◆ **How to complete this task**: Search for the word "match" in the entries. Each line that holds it should be copied.

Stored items
(** The engine of an input, before it runs. *)
Lemma input_engine `{Secp, ScriptHashes, ZkBackend} p i input entry c f limit :
  spend_ok p → 0 <= i → inputs (ptx p) !! Z.to_nat i = Some input → entries p !! Z.to_nat i = Some entry →
  accessor_ok (ctx_seq_commit_accessor c) → 0 <= flag_sigop_script_units f → 0 <= limit →
  let env := new_env (TxInput p input i entry (is_pay_to_script_hash (spk_script (entry_spk entry)))) c f in
  let m := if covenants_enabled f then new_script_units (flag_sigop_script_units f) limit
           else new_sigops (default 0 (sig_op_count (compute_commit input))) in
  let v := fresh_vm f m (ctx_sig_cache c) (ctx_reused_values c) in
  from_transaction_input_with_script_units_limit p input i entry c f limit = Ok (env, v) ∧
  env_ok env ∧ idle env (input_limit f input limit) v.
Proof.
  intros Hp Hi Hin Hen Hacc Hpr Hlim env m v. unfold from_transaction_input_with_script_units_limit.
  assert (i < Zlength (inputs (ptx p))) as Hlt by (apply lookup_lt_Some in Hin; unfold Zlength; lia).
  rewrite (proj2 (Z.ltb_lt _ _)) by done. cbn [guard_panic mbind res_bind]. split; [done|]. split; [unfold env_ok; cbn; done|].
  apply fresh_idle; [done|]. unfold m, input_limit. destruct (covenants_enabled f); [cbn; lia|].
  assert (input_ok input) as (_ & _ & _ & _ & Hc) by (destruct Hp as (_ & Hf & _); by eapply Forall_lookup_1).
  destruct (compute_commit input); cbn in *; unfold is_uint in *; lia.
Qed.

(** C6. Script execution is total and bounded.  For every input of a transaction whose
    fields have their widths, whatever the scripts, the caches and the signature,
    hash and proof libraries do, constructing the engine and executing the input
    never panics: it succeeds or returns an error.  When the scripts run to the
    end, the data stack holds at most 244 entries, each of at most the element
    limit, the alternate and condition stacks are empty, and the units or
    signature operations used are within the limit of the input. *)
Theorem execute_never_panics `{Secp, ScriptHashes, ZkBackend} `{!ScriptHashesLaws, !ZkBackendLaws}
    (p : PopulatedTransaction) (i : Z) (input : TransactionInput) (entry : UtxoEntry) (c : EngineContext) (f : EngineFlags) (limit : Z) :
  spend_ok p → 0 <= i → inputs (ptx p) !! Z.to_nat i = Some input → entries p !! Z.to_nat i = Some entry →
  accessor_ok (ctx_seq_commit_accessor c) → 0 <= flag_sigop_script_units f → 0 <= limit →
  ∃ env v, from_transaction_input_with_script_units_limit p input i entry c f limit = Ok (env, v) ∧
    fst (execute env v) ≠ Panic ∧
    match execute_inner env v with
    | (Ok _, v') =>
        stack_len (dstack v') <= MAX_STACK_SIZE ∧ Forall (entry_ok (covenants_enabled f)) (inner (dstack v')) ∧
        inner (astack v') = [] ∧ cond_stack v' = [] ∧
        ∃ units ops, used_script_units (meter v') = Ok units ∧ used_sig_ops (meter v') = Ok ops ∧
          match meter v' with ScriptUnits _ => units | Sigops _ => ops end <= input_limit f input limit
    | (Err _, _) => True
    | (Panic, _) => False
    end.
Proof.
  intros Hp Hi Hin Hen Hacc Hpr Hlim.
  destruct (input_engine p i input entry c f limit Hp Hi Hin Hen Hacc Hpr Hlim) as (Hf & Henv & Hidle).
  match type of Hidle with idle ?e ?l ?v => set (env := e) in *; set (lim := l) in *; set (vm0 := v) in * end.
  exists env, vm0. split; [done|]. split.
  - pose proof (execute_safe env lim Henv vm0 Hidle) as Hx. unfold wp in Hx. by destruct (execute env vm0) as [[] ?].
  - pose proof (execute_inner_safe env lim Henv vm0 Hidle) as Hx. unfold wp in Hx. destruct (execute_inner env vm0) as [[] v']; [|done|done].
    destruct Hx as [Hv [Ha Hc]]. pose proof (Zlength_ge0 (inner (astack v'))). unfold vm_ok, stack_len in *. split_and!; try done; try tauto; [lia|].
    destruct Hv as (_ & _ & _ & _ & _ & _ & _ & _ & _ & Hm). destruct (meter v') as [ct|u]; cbn in Hm |- *.
    + eexists _, _. split; [done|]. split; [by apply sub_u_ok; split; [|lia]|]. lia.
    + eexists _, _. split; [by apply sub_u_ok; split; [|lia]|]. split; [done|]. lia.
Qed.

#[export] Instance example_hash_laws : ScriptHashesLaws.
Proof. split; intros; (split; [apply length_example_hash|by apply wf_to_le_bytes]). Qed.
#[export] Instance example_zk_laws : ZkBackendLaws.
Proof.
  split.
  - cbn. intros seal check [Hl%Z.leb_le _]%andb_prop. lia.
  - done.
  - cbn. intros b n rest. destruct (Zlength b =? 8); [|done]. intros [= <- _]. apply Z.mod_pos_bound. lia.
Qed.

Lemma example_p2pk_ok : spend_ok example_p2pk_spend.
Proof.
  unfold spend_ok, input_ok, output_ok, utxo_ok, spk_ok, script_ok. cbn [ptx entries inputs outputs example_p2pk_spend example_p2pk_tx].
  rewrite !Forall_singleton. split_and!; try done; try decide_by_eval; try (split; [done|decide_by_eval]).
Qed.

Lemma execute_never_panics_witness :
  ∃ env v, from_transaction_input_with_script_units_limit example_p2pk_spend example_p2pk_input 0 example_p2pk_entry
    example_context default_flags u64_max = Ok (env, v) ∧ fst (execute env v) = Ok () ∧
    match execute_inner env v with (Ok _, v') => stack_len (dstack v') <= 244 | (Err _, _) => True | (Panic, _) => False end.
Proof.
  destruct (execute_never_panics example_p2pk_spend 0 example_p2pk_input example_p2pk_entry example_context default_flags u64_max
    example_p2pk_ok ltac:(lia) eq_refl eq_refl I ltac:(done) ltac:(done)) as (env & v & E & _ & Hx).
  exists env, v. split; [exact E|]. injection E as <- <-. split; [vm_compute; reflexivity|].
  match type of Hx with match ?x with _ => _ end => destruct x as [[] ?] end; [apply Hx|done|done].
Defined.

◆ **Task result**:
    match execute_inner env v with
          match meter v' with ScriptUnits _ => units | Sigops _ => ops end <= input_limit f input limit
  match type of Hidle with idle ?e ?l ?v => set (env := e) in *; set (lim := l) in *; set (vm0 := v) in * end.
    match execute_inner env v with (Ok _, v') => stack_len (dstack v') <= 244 | (Err _, _) => True | (Panic, _) => False end.
  match type of Hx with match ?x with _ => _ end => destruct x as [[] ?] end; [apply Hx|done|done].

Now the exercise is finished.